Rotatability while the USB connection is already established is a feature you don't want:
While for audio frequencies, the electric ringing caused by imperfect contact are benign enough to not matter, I wouldn't trust that to be true for 1 Mbd (low-speed USB1), and certainly not at 12 Mbd (Full-Speed USB1.1), 480 Mb (High Speed USB2), or the gigahertzes of bandwidth that USB3.0 and later generations use.
In fact, for the latter, you need pretty well-matched connectors that are designed to conduct an RF signal instead of a current. Building such connectors even in rotatable form is, if at all possible (never saw a rotatable connector that has more than one waveguide, e.g. coax connection), extremely expensive. Think of > 20€ per connector, even in larger quantities, and, due to physics, probably not very compact.
I was surprised to find out there's actually USB3 slip rings! They look like this:
USB connector is specifically designed to allow for safe sequence of pins contacting firmly for hot plugging and disconnecting, passing the rated amount of current, and not being able to connect incorrect cables or devices.
None of this applies to TRRS connectors. It will short out various pins during insertion and removal. It will rattle and crackle after some amount of mating cycles. And since 3.5mm connectors have been used for headphones, mics, line level audio, IR transmitters, IR receivers, and even for power supplies, there is a good chance two incompatible devices are plugged together and it does not work or causes damage.
There isn't really any reason we couldn't have a round connector. But there are reasons why the existing connector designs are better:
It's hard to have a round connector with shrouded contacts. On all USB connectors it is physically very difficult to touch or short out the actual electrical pins. Even if the cable brushes against metal surfaces it is unlikely to happen. You would need to intentionally jam something metallic into the connector to achieve this. This was of particular importance when USB was first designed as ESD protection wasn't very good, and the power supply for the port was not switched (as it is now for USB-C). Having an unshrouded connector like the 3.5mm jack would have required extra protection for the pins and this would have added cost. There can also be more corrosion problems when contamination can be more easily transferred to the pins (e.g. Ligthning connector) and the pins are more susceptible to mechanical damage.
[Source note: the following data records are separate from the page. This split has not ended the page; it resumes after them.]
(** * snt: a self-updating deployment supervisor

    Shallow embedding of [snt.py]: the configuration store, the
    authenticated-URL transform, the source synchroniser
    ([clone_or_update_repo]), the process supervisor ([run_start_file]) and
    the polling loop of [main], followed by the properties proved about
    them.

    Python values are modelled as follows.
    - [str] is [string]; an optional string ([None] or a [str]) is
      [option string], and its truth value is [truthy].
    - a [dict] is a [gmap]; the configuration is the nested dictionary
      [{"repos": {key: {"url": .., "token": ..}}}].
    - exceptions are the constructors of [exn]; a computation either
      returns or raises ([outcome]).  [sys.exit(n)] raises [SystemExit n].
    - everything outside the program (the git client, the working copy on
      disk, the child processes, the clock) is an abstract host [W] with
      one operation per primitive the program calls; every such primitive
      may raise, which is also how an asynchronous [KeyboardInterrupt]
      reaches the program.  The file [config.json] is kept apart, as the
      value it holds.
    - the [while True] loop is unrolled a given number of times. *)

From Stdlib Require Import ZArith String Ascii Lia.
From stdpp Require Import gmap strings list fin_maps pretty.

Open Scope string_scope.

(** ** Exceptions and outcomes *)

Inductive exn : Type :=
| GitCommandError (msg : string)
| InvalidGitRepositoryError
| NoSuchPathError
| IndexError
| AttributeError
| TypeError
| ValueError
| KeyError (key : string)
| JSONDecodeError
| OSError (msg : string)
| UnboundLocalError
| KeyboardInterrupt
| SystemExit (code : Z).

Inductive outcome (A : Type) : Type :=
| Return (a : A)
| Raise (e : exn).
Arguments Return {A} a.
Arguments Raise {A} e.

(** [except GitCommandError], [except (IndexError, AttributeError)] and
    [except KeyboardInterrupt]: which exceptions each clause catches. *)
Definition is_GitCommandError (e : exn) : option string :=
  match e with GitCommandError msg => Some msg | _ => None end.

Definition is_IndexError_or_AttributeError (e : exn) : bool :=
  match e with IndexError | AttributeError => true | _ => false end.

Definition is_KeyboardInterrupt (e : exn) : bool :=
  match e with KeyboardInterrupt => true | _ => false end.

(** ** Strings *)

(** Truth value of an optional string: [None] and the empty string are
    false.  [nonempty o] is the string itself when [o] is true. *)
Definition nonempty (o : option string) : option string :=
  match o with
  | None => None
  | Some s => if String.eqb s "" then None else Some s
  end.

Definition truthy (o : option string) : bool :=
  match nonempty o with Some _ => true | None => false end.

(** [s.startswith(p)] *)
Definition startswith (s p : string) : bool := String.prefix p s.

Fixpoint string_drop (n : nat) (s : string) : string :=
  match n, s with
  | O, _ => s
  | S n', String _ s' => string_drop n' s'
  | S _, EmptyString => EmptyString
  end.

(** [s.replace(old, new, 1)]: the leftmost occurrence of [old] is replaced. *)
Fixpoint str_replace1 (old new s : string) : string :=
  if String.prefix old s then new ++ string_drop (String.length old) s
  else match s with
       | EmptyString => EmptyString
       | String c s' => String c (str_replace1 old new s')
       end.

(** [os.path.join(a, b)] on a POSIX host. *)
Definition endswith_sep (s : string) : bool :=
  match String.get (String.length s - 1) s with
  | Some c => Ascii.eqb c "/"%char
  | None => false
  end.

Definition path_join (a b : string) : string :=
  if startswith b "/" then b
  else if String.eqb a "" || endswith_sep a then a ++ b
  else a ++ "/" ++ b.

(** The line feed character. *)
Definition nl : string := String (Ascii.ascii_of_nat 10) EmptyString.

(** [str(x)] of an optional string inside an f-string. *)
Definition fmt (o : option string) : string :=
  match o with Some s => s | None => "None" end.

(** ** The authenticated URL *)

Definition get_authenticated_url (url token : option string)
  : outcome (option string) :=
  match nonempty token with
  | Some t =>
      match url with
      | None => Raise AttributeError
      | Some u =>
          if startswith u "https://" then
            Return (Some (str_replace1 "https://" ("https://" ++ t ++ "@") u))
          else if startswith u "http://" then
            Return (Some (str_replace1 "http://" ("http://" ++ t ++ "@") u))
          else Return url
      end
  | None => Return url
  end.

(** ** The configuration store *)

Definition CONFIG_FILE : string := "config.json".
Definition REPOS_DIR : string := "repos".

(** A repository entry is a dictionary of string fields, the repositories
    are a dictionary of entries, and the configuration is the top-level
    dictionary holding them under ["repos"]. *)
Abbreviation entry := (gmap string string).
Abbreviation repos := (gmap string (gmap string string)).
Abbreviation config := (gmap string (gmap string (gmap string string))).

Definition empty_config : config := {[ "repos" := ∅ ]}.

(** What [config.json] holds: a serialised configuration, or bytes that
    [json.load] rejects. *)
Inductive file : Type :=
| Json (c : config)
| Malformed.

(** The entry of [repo_id] in the repositories [rs], an identity without
    an entry counting as the empty entry. *)
Definition entry_before (rs : gmap string (gmap string string)) (repo_id : Z)
  : gmap string string :=
  default ∅ (rs !! pretty repo_id).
Hot-plugging is harder. This is not dissimilar to the first point, but in USB connectors the ground pins (and shield) are designed to connect before signal pins. If you have a 3.5mm type plug then the tip contact will run through the other contacts before it reaches the correct one. This can be dealt with, but it would require more protection circuitry and hence more cost.
The width of the connector isn't that important. Most devices you'd connect to are not round. They are normally rectangular and in most cases the critical dimension is thickness (e.g. phone, flash drive). If you had a round connector you'd have to make it longer to hold all the contacts at the expense of the width. For most types of products this is not a desirable tradeoff.
Why? Let us count the ways...
- Ease of manufacture (stamped pieces, single-plane wiring)
- robust (flat wiping contacts)
- safe contact sequencing (ground/power first, signals last)
- protected contacts
- overall shielding
- good signal integrity (defined impedance)
- low cost
- can be stacked (better backpanel density)
- can be a circuit board (dongles, converters)
and perhaps most important...
- USB adheres to a defined, open standard.
I have actually seen USB carried through a 3.5mm TRRS connector, which is also used for headphones, so it's possible. This is on a waterproof MP3 player, where adding another sealed socket would add cost and bulk. The other end of the cable is a standard USB-A, so both the device and the host computer must be able to handle hot-plugging. I have no idea of the data rate this device tries to obtain.
In general, running power over male T(R)(R)S connectors is a bad idea. I've got hardware in work that does, and is also designed to be used on metal tables (photodiode modules and optic tables). Geometry means shorts are rare, but they do happen, especially if the tables are earthed.